Fw: 2/2/22
Bret James Logue
bret at leland.Stanford.EDU
Thu Feb 6 14:55:48 CST 1997
On Tue, 4 Feb 1997, Tom Stanton wrote:
> Henry M wrote:
> >
> > Yes, someone mentioned that their teenage son was going though or had
> > gone through a AR period. (Won't say who, there's a child involved
> > here.)
>
> My son (16) has read the major stuff & was entralled. Then he
> started reading about quantum physics for extra credit & was
> blown away by the indeterminism. Nietzche (sp?) can't be far
> behind (he has the intro book)...
>
I have always wanted to write a novel that would get latched onto by the
brooding teenage-intellectuals-to-be.
Serving on the Applications Committee of a small desert college, I learned
that personal reading lists for mid teens, and their personality from it,
tend to fall into a few basic catagories:
1)Ayn Randians with their hyper-individualism
2)Pirsig's Zensters
3)Sci-fi, D&D novels
4)Camus and Existentialism (often with generous bits o' Sartre)

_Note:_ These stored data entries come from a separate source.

(** * searchFile: the content index and the ranked file search of [src/main.ts]

    A shallow embedding of the classes [ContentIndex] and [FileSearchModal]
    and of the event wiring of [FileSearchPlugin.onload], followed by the
    properties of the specification that are stated about them. *)

From Stdlib Require Import ZArith List Lia Bool String Ascii.
From Stdlib Require Import Sorting.Sorted Sorting.Permutation.
From stdpp Require Import gmap list sorting lexico.

Open Scope Z_scope.

(* ##################################################################### *)
(** * Part I: the model *)
(* ##################################################################### *)

(* ===================================================================== *)
(** * JavaScript strings *)
(* ===================================================================== *)

(** A JavaScript string is a sequence of UTF-16 code units; [s.length] is
    the number of code units. *)
Abbreviation jsstring := (list N).

Module Js.

(** An ASCII literal, one code unit per character. *)
Fixpoint lit (s : string) : jsstring :=
  match s with
  | EmptyString => []
  | String c r => N_of_ascii c :: lit r
  end.

Definition len (s : jsstring) : Z := Z.of_nat (length s).

(** [s.startsWith(q)] at position 0, used by the scan of [indexOf]. *)
Fixpoint isPrefix (q s : jsstring) : bool :=
  match q, s with
  | [], _ => true
  | _ :: _, [] => false
  | a :: q', b :: s' => (a =? b)%N && isPrefix q' s'
  end.

(** [text.indexOf(q)] scanning from offset [i]: the first offset at which
    [q] occurs, or [-1]. *)
Fixpoint indexOfFrom (i : Z) (text q : jsstring) : Z :=
  if isPrefix q text then i
  else match text with
       | [] => -1
       | _ :: rest => indexOfFrom (i + 1) rest q
       end.

Definition indexOf (text q : jsstring) : Z := indexOfFrom 0 text q.

(** [text.includes(q)] is [indexOf] compared with [-1]. *)
Definition includes (text q : jsstring) : bool :=
  negb (indexOf text q =? -1).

5)(rarely) a dip into the Nietzchean form of elitism
Is there space in the young one's minds for Mr. Pynchon. If only more
people read CoL49 instead of Rand or Pirsig. Both of whom I
think have only detrimental effects. Certainly it would be
alot to ask 15-17 year olds to read GR, but perhaps V. would become
popular among the youngsters.
And I don't agree with a previous e-pinion. I think V. is more accessible
because it's easier to enjoy. The story (the adventure) is easier to
grasp. Certainly in terms of structure and message it is complex, but it
reads like a thriller (at least I know I couldn't put it down).